Il est donc totalement normal et compréhensible que l’investissement libidinal de celui qui est partiellement nonsatisfait, investissement maintenu disponible en état d’attente, se tourne aussi vers la personne du médecin : conformément à notre présupposition, cet investissement va s’en tenir à des modèles, partir de l’un des clichés qui sont présents chez la personne concernée ou, comme nous pouvons le dire aussi, il va insérer le médecin dans l’unedes« séries » psychiques que l’individu souffrant s’est formées jusqu’ici. Il correspond bien aux relations réelles existant avec le médecin que l’imago paternelle (selon l’heureuse expression de Jung[2]) devienne déterminante pour cette insertion. Mais le transfert n’est pas lié à ce modèle, il peut aussi s’effectuer d’après l’imago maternelle ou fraternelle, etc. Les particularités du transfert sur le médecin, par lesquelles ce transfert excède la mesure et la nature de ce qui peut sejustifier froidement et rationnellement, deviennent compréhensibles si l’on considère que ce ne sont justement pas les seules représentations d’attente conscientes, mais aussi celles qui sont tenues en réserve ou inconscientes, qui ont instauré ce transfert.
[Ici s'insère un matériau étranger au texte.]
(** * discord-downloader: the checkpointed archive and its resumable writer

    A shallow embedding of [src/main.py]: the skippable metadata frame at
    the head of the archive ([read_metadata], [overwrite_metadata],
    [initialize_metadata]), the batch append ([append_batch]), the
    transcript formatting and the fetch/commit loop of
    [DiscordDownloader.on_ready] together with [handle_signal].

    Python values are modelled as follows: [int] is [Z] (unbounded),
    [bytes] is a list of [Byte.byte], [str] is a list of Unicode code
    points, the file system is the finite map from paths to file contents
    together with the set of directories that exist, and an open file is a
    small state-and-exception monad over a file handle (contents,
    position, mode). *)

From Stdlib Require Import ZArith List Lia Bool.
From Stdlib Require Import Strings.Byte Strings.Ascii.
From stdpp Require Import gmap strings list fin_maps.

Local Open Scope Z_scope.

(** ** Exceptions and results *)

Inductive exn : Type :=
| ValueError (msg : string)
| struct_error
| FileNotFoundError
| NotADirectoryError
| IsADirectoryError
| UnsupportedOperation
| UnicodeEncodeError
| IndexError.

Inductive result (A : Type) : Type :=
| Ok (a : A)
| Raise (e : exn).
Arguments Ok {A} a.
Arguments Raise {A} e.

(** ** Bytes *)

Abbreviation bytes := (list byte).

#[global] Instance byte_eq_dec : EqDecision byte := Byte.byte_eq_dec.

Definition Z_of_byte (b : byte) : Z := Z.of_N (Byte.to_N b).

Definition byte_of_Z (z : Z) : byte :=
  match Byte.of_N (Z.to_N (z mod 256)) with
  | Some b => b
  | None => x00
  end.

(** ** The [struct] module: fixed-width unsigned integers

    A format such as ['<3Q'] is a byte order, an item width in bytes and
    an item count. *)

Inductive byteorder : Type := LittleEndian | BigEndian.

Record format : Type := Format {
  fmt_order : byteorder;
  fmt_width : nat;
  fmt_count : nat
}.

(** ['<I'], ['<3Q'] and ['>3Q']. *)
Definition fmt_lt_I : format := Format LittleEndian 4 1.
Definition fmt_lt_3Q : format := Format LittleEndian 8 3.
Definition fmt_gt_3Q : format := Format BigEndian 8 3.

Fixpoint le_bytes (width : nat) (v : Z) : bytes :=
  match width with
  | O => []
  | S w => byte_of_Z v :: le_bytes w (v / 256)
  end.

Fixpoint le_value (bs : bytes) : Z :=
  match bs with
  | [] => 0
  | b :: bs' => Z_of_byte b + 256 * le_value bs'
  end.

Definition int_bytes (o : byteorder) (width : nat) (v : Z) : bytes :=
  match o with
  | LittleEndian => le_bytes width v
  | BigEndian => rev (le_bytes width v)
  end.

Definition int_value (o : byteorder) (bs : bytes) : Z :=
  match o with
  | LittleEndian => le_value bs
  | BigEndian => le_value (rev bs)
  end.

Definition in_range (width : nat) (v : Z) : bool :=
  (0 <=? v) && (v <? 2 ^ (8 * Z.of_nat width)).

(** [struct.pack(fmt, *vals)]: [struct.error] on a wrong argument count or
    on a value outside the item's range. *)
Definition struct_pack (f : format) (vals : list Z) : result bytes :=
  if negb (length vals =? fmt_count f)%nat then Raise struct_error
  else if forallb (in_range (fmt_width f)) vals
       then Ok (concat (map (int_bytes (fmt_order f) (fmt_width f)) vals))
       else Raise struct_error.

Fixpoint chunks (width count : nat) (bs : bytes) : list bytes :=
  match count with
  | O => []
  | S c => take width bs :: chunks width c (drop width bs)
  end.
À propos de cette façon d’être du transfert il n’y aurait rien de plus à dire ou à ruminer, si deux points ne restaient ici inexpliqués, qui sont d’un intérêt particulier pour le psychanalyste. Premièrement, nous ne comprenons pas que le transfert chez des personnes névrotiques en analyse prenne une tournure tellement plus intense que chez d’autres non analysées, et deuxièmement, une énigme demeure quant à savoir pourquoi dans l’analyse nous sommes confrontés au transfert comme à la plus forte résistance contre le traitement, alors que nous devons le reconnaître, en dehors de l’analyse, comme porteur de l’action curative, comme condition du succès favorable. Cette expérience est pourtant susceptible d’être confirmée aussi souvent qu’on veut : lorsque les libres associations d’un patient font défaillance[3], à chaque fois le blocage peut être éliminé si on assure au patient qu’il est présentement sous la domination d’une idée incidente ayant à faire avec la personne du médecin ou avec quelque chose qui a rapport à lui. Aussitôt qu’on a donné cet éclaircissement, le blocage se trouve éliminé, ou bien l’on a transformé la situation où il y a défaillance en une situation où les idées incidentes sont tues.
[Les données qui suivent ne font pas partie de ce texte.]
(** Line 376: [previewUrl]. *)
Definition previewUrl (image : option Base64File) : option jsstring :=
  match image with
  | Some image' =>
      Some (lit "data:" ++ mimeType image' ++ lit ";base64," ++ base64 image')
  | None => None
  end.

(** The [id] of the file input and the [htmlFor] of its label. *)
Definition inputId (title : jsstring) : jsstring :=
  lit "file-upload-" ++ replaceWhiteSpaceRuns (lit "-") false title.

(** What a handler does with [onImageChange]: nothing, or one call with
    its argument. *)
Definition Change : Type := option (option Base64File).

(** Lines 381-387 and 403-409: convert, and report [null] on failure. *)
Definition convert (file : File) : Change :=
  match fileToBase64 file with
  | Normal base64File => Some (Some base64File)
  | Throw error => Some None
  end.

(** Lines 378-389; [file] is [event.target.files?.[0]]. *)
Definition handleFileChange (file : option File) : Change :=
  match file with
  | Some file' => convert file'
  | None => None
  end.

(** Lines 391-396. *)
Definition handleClear : Change := Some None.

(** Lines 398-411; [file] is [event.dataTransfer.files?.[0]]. *)
Definition handleDrop (file : option File) : Change :=
  match file with
  | Some file' =>
      if startsWith (lit "image/") (type file') then convert file' else None
  | None => None
  end.

End ImageUploader.

(** ** [utils/imageChanger.ts] *)

Module ImageChanger.

Record DownloadImageOptions : Type := {
  imageUrl : jsstring;
  filter : jsstring;
  filename : jsstring
}.

Section DownloadImage.

(** Lines 474-510: loading the image, drawing it on a canvas with the
    filter and clicking the link, as what the promise settles with. *)
Variable renderAndSave : DownloadImageOptions -> Completion unit.

(** Lines 468-512. *)
Definition downloadImage (options : DownloadImageOptions) : Completion unit :=
  if negb (truthy (imageUrl options)) then
    Throw (ErrorObject (lit "No image URL provided for download."))
  else renderAndSave options.

End DownloadImage.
Ce qui semble être à première vue un gigantesque inconvénient méthodologique de la psychanalyse, c’est que le transfert, par ailleurs le levier le plus puissant du succès, se transforme ici en un moyen de la résistance, le plus fort de tous. À y regarder de plus près cependant, au moins le premier des deux problèmes est écarté. Il n’est pas exact que le transfert survienne pendant la psychanalyse de façon plus intense et plus débridée qu’en dehors de celle-ci. On observe dans les établissements où des nerveux sont traités non analytiquement les intensités les plus élevées et les formes les plus indignes d’un transfert allant jusqu’à la sujétion, ainsi qu’une coloration érotique sans la moindre équivoque de celui-ci.Une observatrice aussi subtile que Gabriele Reuter, à une époque où il n’y avait encore guère de psychanalyse, a dépeint cela dans un livre remarquable qui donne du reste les meilleurs aperçus sur l’essence et l’apparition des névroses[4]. Ces caractères du transfert ne sont donc pas à mettre au compte de la psychanalyse, mais à attribuer à la névrose elle-même. Le second problème reste pour le moment non abordé.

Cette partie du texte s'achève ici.